Die zu diesem Zeitpunkt nicht geplante Sanierung des psychotherapeutischen Bereiches bringe das Risiko mit sich, dass es zu einer zunehmenden Kluft „zwischen allgemein anerkannten zeitgemäßen Standards und vorgehaltenen Angeboten“ kommen könnte.

Der Akutbereich der Kinder- und Jugendpsychiatrie sei während des Besuches überbelegt gewesen. Dies sei ein weiterer Grund zur Sorge. Weiter heißt es im Bericht: „Auch die in diesem Bereich nicht vorgesehene Sanierung ist aus Sicht der Kommission bedenklich. Zudem ist hier die Position des Chefarztes seit geraumer Zeit unbesetzt. Hier ist baulich und personell eine besonders kritische Situation gegeben.“

Die Volksstimme bat Ameos um eine Stellungnahme. Dr. Alexa von Dossow, die Regionalleiterin Kommunikation bei Ameos Ost, widerspricht den im Bericht geäußerten Befunden nicht. Allerdings habe sich seit dem letzten Besuch viel verändert. „Selbstverständlich nehmen wir alle Anregungen der Besuchskommission des Ausschusses für Angelegenheiten der psychiatrischen Krankenversorgung sehr ernst und setzen diese engmaschig in enger Abstimmung mit den Aufsichtsbehörden um“, teilt Alexa von Dossow mit.

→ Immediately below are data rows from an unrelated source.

(** One transaction settles the turn and arms the wait. Either nothing
    changed (a fence no longer holds, or the wait is already armed), or every
    part of it happened: the session's next three events were appended, the
    turn failed, the session is idle and free, no lease of the turn is left and
    the waiter is the one waiting for the session. Repeating the call answers
    the same waiter and changes nothing. *)
Theorem arm_atomic now input d :
  log_ok (core (codex d)) -> turns_ok (core (codex d)) -> waiters_ok d ->
  exists r d', armCodexCapacityWait now input d = Ok (r, d') /\ log_ok (core (codex d')) /\ waiters_ok d' /\
  match r with
  | ArmStale _ | ArmWaiting _ [] => d' = d
  | ArmWaiting w evs =>
      (exists s, List.find (inSession (a_workspaceId input) (a_sessionId input)) (db_sessions (core (codex d))) = Some s /\
         List.map ev_sequence evs = seqZ (s_lastSequence s + 1) 3) /\
      (forall r, r ∈ db_turns (core (codex d')) -> turnIs (a_workspaceId input) (a_turnId input) r = true -> t_status r = T_failed) /\
      (forall s, s ∈ db_sessions (core (codex d')) -> inSession (a_workspaceId input) (a_sessionId input) s = true ->
         s_status s = S_idle /\ s_activeTurnId s = None) /\
      (forall l, l ∈ leases (codex d') -> turnLease input l = false) /\
      getCodexCapacityWaitForSession (a_workspaceId input) (a_sessionId input) d' = Some w /\ w_blockedTurnId w = a_turnId input /\
      forall later, armCodexCapacityWait later input d' = Ok (ArmWaiting w [], d')
  end.
Proof.
  intros Hlog Hturns Hok.
  destruct (arm_cases now input d Hlog) as [[w ->]|[(w & -> & _)|(rot & s & g & t & w & rows & d' & Hrot & Hacc & Hs & Ht & Hf & -> & Hto)]];
    [eexists _, d; by split_and!..|].
  destruct (ar_upsert _ _ _ _ _ _ _ _ Hto) as (d0 & Hup & Hw & Hfr).
  pose proof (upsert_spec now input t d Hok) as Hspec. cbv zeta in Hspec. rewrite Hup in Hspec. destruct Hspec as (Hok0 & Hwe & Hwin & _).
  destruct (ar_events _ _ _ _ _ _ _ _ Hto) as [Hev (Hlen & Hseq & _)].
  pose proof (find_account_session _ _ _ _ _ Hlog Hs) as (Hfs & _).
  assert (Hok' : waiters_ok d') by (eapply waiters_ok_updated; [exact Hok0|by apply waiters_same]).
  assert (Hall : forall r, waiterOf (a_workspaceId input) (a_sessionId input) r = true -> r ∈ waiters d' -> r = w).
  { intros r Hr Hrin. rewrite Hw in Hrin. eapply waiters_ok_session; [exact Hok0|done|done|]. by rewrite Hwe. }
  assert (Hown : waiterOf (a_workspaceId input) (a_sessionId input) w = true) by (rewrite Hwe; by apply waiterOf_true).
  assert (Hfw : List.find (waiterOf (a_workspaceId input) (a_sessionId input)) (waiters d') = Some w).
  { apply (find_key w_id); [apply Hok'|by rewrite Hw|done|]. intros y Hy Hyo. by rewrite (Hall y). }
  assert (Hws : w_status w = waiting /\ w_blockedTurnId w = a_turnId input) by (by rewrite Hwe).
  eexists _, d'. split; [done|]. split; [apply (ar_log _ _ _ _ _ _ _ _ Hto)|]. split; [done|].
  destruct rows as [|e0 rows]; [done|]. cbn [List.map].
  split_and!.
  - exists s. split; [done|]. change 3 with (Z.of_nat 3). rewrite <- Hseq. cbn. f_equal. by rewrite List.map_map.
  - intros r Hr Hi. rewrite (ar_turns _ _ _ _ _ _ _ _ Hto) in Hr. apply elem_of_update_where in Hr as (x & Hx & ->).
    destruct (turnIs _ _ x && _) eqn:E; [done|]. apply andb_false_iff in E as [E|E]; [congruence|].
    apply find_some in Ht as [Htin%list_elem_of_In Hto']. apply turnOfSession_true in Hto' as (_ & Hti & _).
    apply turnIs_true in Hi as [_ Hxi]. assert (x = t) as -> by (eapply (select_unique t_id); [apply Hturns|done|done|exact Hxi|done]).
    unfold fenced in Hf. breflect. unfold hasStatus in E. apply bool_decide_eq_false in E. destruct E. rewrite list_elem_of_singleton. done.
  - intros x Hx Hi. rewrite (ar_sessions _ _ _ _ _ _ _ _ Hto) in Hx. apply elem_of_update_where in Hx as (y & _ & ->).
    destruct (inSession _ _ y) eqn:E; [done|congruence].
  - intros l Hl. rewrite (ar_leases _ _ _ _ _ _ _ _ Hto) in Hl. by apply CodexLease.elem_of_delete in Hl as [_ Hl].
  - unfold getCodexCapacityWaitForSession. apply (find_key w_id); [apply Hok'|by rewrite Hw| |].
    + apply andb_true_iff; split; [done|]. apply isWaiting_true, Hws.
    + intros y Hy [Hyo _]%andb_true_iff. by rewrite (Hall y).
  - apply Hws.
  - intros later. unfold armCodexCapacityWait. rewrite (find_settings_same _ d d' (ar_settings _ _ _ _ _ _ _ _ Hto)), Hrot.
    rewrite bool_decide_eq_true_2 by done. cbn [negb]. cbv zeta. rewrite Hfw, (ar_turns _ _ _ _ _ _ _ _ Hto), find_update_where, Ht by done.
    cbn [fmap option_fmap option_map]. rewrite (proj2 (isWaiting_true w)), bool_decide_eq_true_2 by apply Hws. cbn [andb].
    apply find_some in Ht as [_ Ht]. unfold turnOfSession, fenced in *. breflect.
    assert (hasStatus [T_running] t = true) as -> by (unfold hasStatus; apply bool_decide_eq_true; by rewrite list_elem_of_singleton).
    by match goal with H : turnIs _ _ t = true |- _ => rewrite H end.
Qed.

„Aus den Rückmeldungen, die sich aus dem Besuch der Kommission ergeben haben, wurden von uns gezielte Maßnahmen und Prozessanpas­sungen abgeleitet. Dabei arbeiten wir in enger und regelmäßiger Kooperation mit der Heimaufsicht des Landkreises Börde und der Sozialagentur des Landes Sachsen-Anhalt zusammen“, so die Pressesprecherin. Alle geforderten Personalstellen seien mittlerweile qualifiziert besetzt. Dies werde auch regelmäßig an die zuständigen Behörden übermittelt. Ein Fortbildungsplan bestehe ebenfalls und werde von der Heimleitung überwacht. Bauliche Veränderungen und Modernisierungen seien ebenfalls bereits umgesetzt. „Die beiden Pflegeeinrichtungen der Ameos Pflege und Eingliederungs­hilfe sind schon seit längerem saniert. Pläne zur Sanierung beziehungsweise Neubau des Gebäudes 112 liegen aktuell vor“, führt die Regionalleiterin Kommunikation aus.

Die Teilhabe am öffentlichen Leben werde den Bewohnern durch gemeinsame Aktivitäten ermöglicht. Ferner werde die Eingliederung in die Gesellschaft durch soziale Wohnformen, wie zum Beispiel Wohngemeinschaften, unterstützt. Nachdrücklich weist Alexa von Dossow darauf hin, „dass die Klinik für Kinder- und Jugendpsychiatrie des Ameos Klinikums Haldensleben in keinem Zusammenhang mit der Ameos Pflege und Eingliederungshilfe steht“. Der Chefarztposten der Kinder- und Jugendpsychiatrie sei derzeit kommissarisch besetzt. Eine Sanierung und Modernisierung des Gebäudes sei im Gange.

Die Überbelegung der Klinik erklärt Alexa von Dossow so: „Die Klinik für Kinder- und Jugendpsychiatrie ist eine, auch überregional, sehr anerkannte Einrichtung und dadurch immer sehr gut ausgelastet. Als Klinik der Akutversorgung von psychisch erkrankten oder gefährdeten Kindern und Jugendlichen sind wir gesetzlich verpflichtet, alle Patienten aufzunehmen. Daher kann in der Akutversorgung eine kurzfristige Überbelegung nicht ausgeschlossen werden.“ Eine fachgerechte Betreuung sei aber „jederzeit gewährleistet“.

Im Zuge der Recherche hat die Volksstimme auch den Landkreis Börde um eine Einschätzung gebeten. Diese Stellungnahme soll der Redaktion in der nächsten Woche zugehen.